One grant my husband directed me to this year was for $2000 towards a school vegetable garden. Sounds great! My principal is on board as well as a core group of teachers who will help develop and take care of the garden should we win the grant. I just have to finish the application and submit it. Another grant that appeared in my school mailbox came from the Illinois Pork Producers Association in collaboration with the Soybean Council. It seems all I have to do is show my class a video called Food for Thought.

Here I’ve provided the trailer, but you can also watch theĀ  full-length video if you’re so inclined. There is also a 7 minute version included on the dvd. The grant application just asks if you showed it, if you did any of the provided lessons, and if you have any comments. This grant is worth $200 toward agricultural materials. That would be a nice boost for our (hopefully!) soon-to-have garden.

Unfortunately, I cannot show this video to my class in good conscience. It is an infomercial for factory pig farming. I am against showing my students slanted media regarding any topic without critically analyzing it, but this one hits especially close to home for me. I cannot just show the video and teach the accompanying vocabulary lesson. It just won’t happen.

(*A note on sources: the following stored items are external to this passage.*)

(* ===== verification/StorageProgram.v ===== *)
(** * Programs over the store

    The pipeline's coroutines ([src/src/medre/core/engine/pipeline/]) call the
    storage backend with [await]: each call is one transaction, and between two
    calls any other task may change the database.  A program is a function of
    the world: the database, what happens around each of its calls (operations
    of others that run first, and possibly an error of the database that
    makes the call raise without effect), the clock readings and the UUIDs it
    will draw.  Theorems quantify over the world, so they cover every
    interleaving. *)

From S2P Require Import Prelude.
From S2P Require Import Delivery.
From S2P Require Import Store.
From S2P Require Import Outbox.
From S2P Require Import OutboxProofs.

Open Scope string_scope.
Open Scope list_scope.
Open Scope Z_scope.

Record turn : Type := { tn_others : list outbox_op; tn_fault : option exc }.

Record world : Type := {
  w_db : db;
  w_turns : list turn;
  w_clock : nat -> instant;
  w_uuid : nat -> string
}.

Definition proc (A : Type) : Type := world -> result exc A * world.

#[export] Instance proc_ret : MRet proc := fun _ a w => (Ok a, w).
#[export] Instance proc_bind : MBind proc := fun _ _ k m w =>
  match m w with
  | (Ok a, w') => k a w'
  | (Raise e, w') => (Raise e, w')
  end.

Definition proc_map {A B} (f : A -> B) (m : proc A) : proc B := a ← m; mret (f a).
Infix "<$$>" := proc_map (at level 61, left associativity).

Definition throw {A} (e : exc) : proc A := fun w => (Raise e, w).

Definition of_result {A} (r : result exc A) : proc A := fun w => (r, w).

(** [try: m except Exception: h]. *)
Definition try_except {A} (m h : proc A) : proc A := fun w =>
  match m w with
  | (Ok a, w') => (Ok a, w')
  | (Raise _, w') => h w'
  end.

Definition set_db (w : world) (d : db) : world :=
  {| w_db := d; w_turns := w_turns w; w_clock := w_clock w; w_uuid := w_uuid w |}.

Definition next_turn (w : world) : turn * world :=
  match w_turns w with
  | [] => ({| tn_others := []; tn_fault := None |}, w)
  | t :: ts => (t, {| w_db := w_db w; w_turns := ts; w_clock := w_clock w; w_uuid := w_uuid w |})
  end.

(** One awaited call of the storage backend. *)
Definition call {A} (f : db -> result exc A * db) : proc A := fun w =>
  let '(t, w') := next_turn w in
  let d := exec (tn_others t) (w_db w) in
  match tn_fault t with
  | Some e => (Raise e, set_db w' d)
  | None => let '(r, d') := f d in (r, set_db w' d')
  end.

Definition query {A} (f : db -> result exc A) : proc A := call (fun d => (f d, d)).

(** [datetime.now(timezone.utc)]. *)
Definition read_clock : proc instant := fun w =>
  (Ok (w_clock w 0%nat),
   {| w_db := w_db w; w_turns := w_turns w; w_clock := fun n => w_clock w (S n); w_uuid := w_uuid w |}).

(** [uuid.uuid4()]. *)
Definition new_uuid : proc string := fun w =>
  (Ok (w_uuid w 0%nat),
   {| w_db := w_db w; w_turns := w_turns w; w_clock := w_clock w; w_uuid := fun n => w_uuid w (S n) |}).

(** ** Every run is a run of the store *)

Lemma exec_app ops1 ops2 d : exec (ops1 ++ ops2) d = exec ops2 (exec ops1 d).
Proof. apply foldl_app. Qed.

(** A storage method whose effect is that of store operations. *)
Class Stepped {A} (f : db -> result exc A * db) : Prop :=
  stepped d : exists ops, (f d).2 = exec ops d.

Class Traced {A} (p : proc A) : Prop :=
  traced w : exists ops, w_db (p w).2 = exec ops (w_db w).

#[global] Typeclasses Opaque create_outbox_item reserve_outbox_attempt mark_outbox_sent
  mark_outbox_queued mark_outbox_retry_wait mark_outbox_dead_lettered mark_outbox_cancelled
  mark_outbox_abandoned renew_outbox_lease release_outbox_claim finalize_deferred_handoff
  finalize_outbox_terminal append_receipt.

Ltac by_op op := intros d; exists [op]; reflexivity.

#[export] Instance stepped_query {A} (f : db -> result exc A) : Stepped (fun d => (f d, d)).
Proof. intros d. by exists []. Qed.
#[export] Instance stepped_create now item b s : Stepped (create_outbox_item now item b s).
Proof. by_op (OpCreate now item b s). Qed.
#[export] Instance stepped_reserve now i w n : Stepped (reserve_outbox_attempt now i w n).
Proof. by_op (OpReserve now i w n). Qed.
#[export] Instance stepped_sent now i r n w : Stepped (mark_outbox_sent now i r n w).
Proof. by_op (OpSent now i r n w). Qed.
#[export] Instance stepped_queued now i r n w : Stepped (mark_outbox_queued now i r n w).
Proof. by_op (OpQueued now i r n w). Qed.
#[export] Instance stepped_retry_wait now i t r k x e n w :
  Stepped (mark_outbox_retry_wait now i t r k x e n w).
Proof. by_op (OpRetryWait now i t r k x e n w). Qed.
#[export] Instance stepped_dead now i r k x e n w : Stepped (mark_outbox_dead_lettered now i r k x e n w).
Proof. by_op (OpDeadLettered now i r k x e n w). Qed.
#[export] Instance stepped_cancelled now i e r k n w : Stepped (mark_outbox_cancelled now i e r k n w).
Proof. by_op (OpCancelled now i e r k n w). Qed.
#[export] Instance stepped_abandoned now i e r k n w : Stepped (mark_outbox_abandoned now i e r k n w).
Proof. by_op (OpAbandoned now i e r k n w). Qed.
#[export] Instance stepped_renew now i w t : Stepped (renew_outbox_lease now i w t).
Proof. by_op (OpRenew now i w t). Qed.
#[export] Instance stepped_release now i w s : Stepped (release_outbox_claim now i w s).
Proof. by_op (OpRelease now i w s). Qed.
#[export] Instance stepped_handoff c : Stepped (finalize_deferred_handoff c).
Proof. by_op (OpHandoff c). Qed.
#[export] Instance stepped_terminal c : Stepped (finalize_outbox_terminal c).
Proof. by_op (OpTerminal c). Qed.
#[export] Instance stepped_receipt r : Stepped (append_receipt r).
Proof. by_op (OpReceipt r). Qed.

#[export] Instance traced_ret {A} (a : A) : Traced (mret (M := proc) a).
Proof. intros w. by exists []. Qed.
#[export] Instance traced_throw {A} (e : exc) : Traced (throw (A := A) e).
Proof. intros w. by exists []. Qed.
#[export] Instance traced_of_result {A} (r : result exc A) : Traced (of_result r).
Proof. intros w. by exists []. Qed.
#[export] Instance traced_clock : Traced read_clock.
Proof. intros w. by exists []. Qed.
#[export] Instance traced_uuid : Traced new_uuid.
Proof. intros w. by exists []. Qed.

#[export] Instance traced_bind {A B} (m : proc A) (k : A -> proc B) :
  Traced m -> (forall a, Traced (k a)) -> Traced (m ≫= k).
Proof.
  intros Hm Hk w. unfold mbind, proc_bind. destruct (Hm w) as [ops1 H1].
  destruct (m w) as [[a|e] w1]; [|by exists ops1].
  destruct (Hk a w1) as [ops2 H2]. exists (ops1 ++ ops2). simpl in H1. by rewrite exec_app, <-H1.
Qed.

#[export] Instance traced_map {A B} (f : A -> B) (m : proc A) : Traced m -> Traced (f <$$> m).
Proof. intros Hm. unfold proc_map. apply _. Qed.

#[export] Instance traced_try {A} (m h : proc A) : Traced m -> Traced h -> Traced (try_except m h).
Proof.
  intros Hm Hh w. unfold try_except. destruct (Hm w) as [ops1 H1].
  destruct (m w) as [[a|e] w1]; [by exists ops1|].
  destruct (Hh w1) as [ops2 H2]. exists (ops1 ++ ops2). simpl in H1. by rewrite exec_app, <-H1.
Qed.

#[export] Instance traced_call {A} (f : db -> result exc A * db) : Stepped f -> Traced (call f).
Proof.
  intros Hf w. unfold call, next_turn. destruct (w_turns w) as [|[others [e|]] ts]; simpl.
  - destruct (Hf (w_db w)) as [ops H]. exists ops. by destruct (f _).
  - by exists others.
  - destruct (Hf (exec others (w_db w))) as [ops H]. exists (others ++ ops). rewrite exec_app.
    by destruct (f _).
Qed.

#[export] Instance traced_query {A} (f : db -> result exc A) : Traced (query f).
Proof. apply _. Qed.

(** ** Running to a result *)

Lemma proc_bind_Ok {A B} (m : proc A) (k : A -> proc B) w b w' :
  (m ≫= k) w = (Ok b, w') -> exists a w1, m w = (Ok a, w1) /\ k a w1 = (Ok b, w').
Proof. unfold mbind, proc_bind. destruct (m w) as [[a|e] w1]; [|done]. intros H. by exists a, w1. Qed.

(** A call that returned ran its method on a database the others had left. *)
Lemma call_Ok {A} (f : db -> result exc A * db) w a w' :
  call f w = (Ok a, w') -> exists others, f (exec others (w_db w)) = (Ok a, w_db w').
Proof.
  unfold call, next_turn. destruct (w_turns w) as [|[others [e|]] ts]; simpl.
  - destruct (f (w_db w)) as [r d] eqn:E. intros [= -> <-]. by exists [].
  - done.
  - destruct (f _) as [r d] eqn:E. intros [= -> <-]. by exists others.
Qed.

Lemma query_Ok {A} (f : db -> result exc A) w a w' :
  query f w = (Ok a, w') -> exists others, f (exec others (w_db w)) = Ok a /\ w_db w' = exec others (w_db w).
Proof. intros [others [= Hf Hw]]%call_Ok. by exists others. Qed.

Lemma read_clock_Ok w t w' : read_clock w = (Ok t, w') -> w_db w' = w_db w.
Proof. by intros [= _ <-]. Qed.

Lemma new_uuid_Ok w t w' : new_uuid w = (Ok t, w') -> w_db w' = w_db w.
Proof. by intros [= _ <-]. Qed.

So my idea is to show the seven minute version of Food for Thought and have students take notes on the words they heard, how they felt, and what sensations the creators were trying to get across. Then, I’m going to show them a video that is against factory farming. The Meatrix parts I and II is a possibility for what I could show, but I’m still looking for something easier for children to understand, and more clearly opposite to the first video.

I’ll have the students will think about the same things they were thinking about during the other movie- what words were used, how did it make them feel, and what point were the creators of the video trying to make. Then I’ll have them compare and contrast the videos. We’ll discuss the tactics the creators of each cartoon used to persuade, and the effectiveness of those tactics.

Teaching is a political act even if teachers don’t know it or refuse to believe it. What we promote in our classrooms, the way we handle disagreements, the things we talk about, the things we ignore, it all has meaning for us and our students. Even if my students disagree with me on the issues, (as they all love to run to Burger King after school) I still have the responsibility to teach them to think critically about the images and media that are presented to them. And getting $200 from the Pork Council for a vegetable garden by analyzing the bias in their media makes me smile.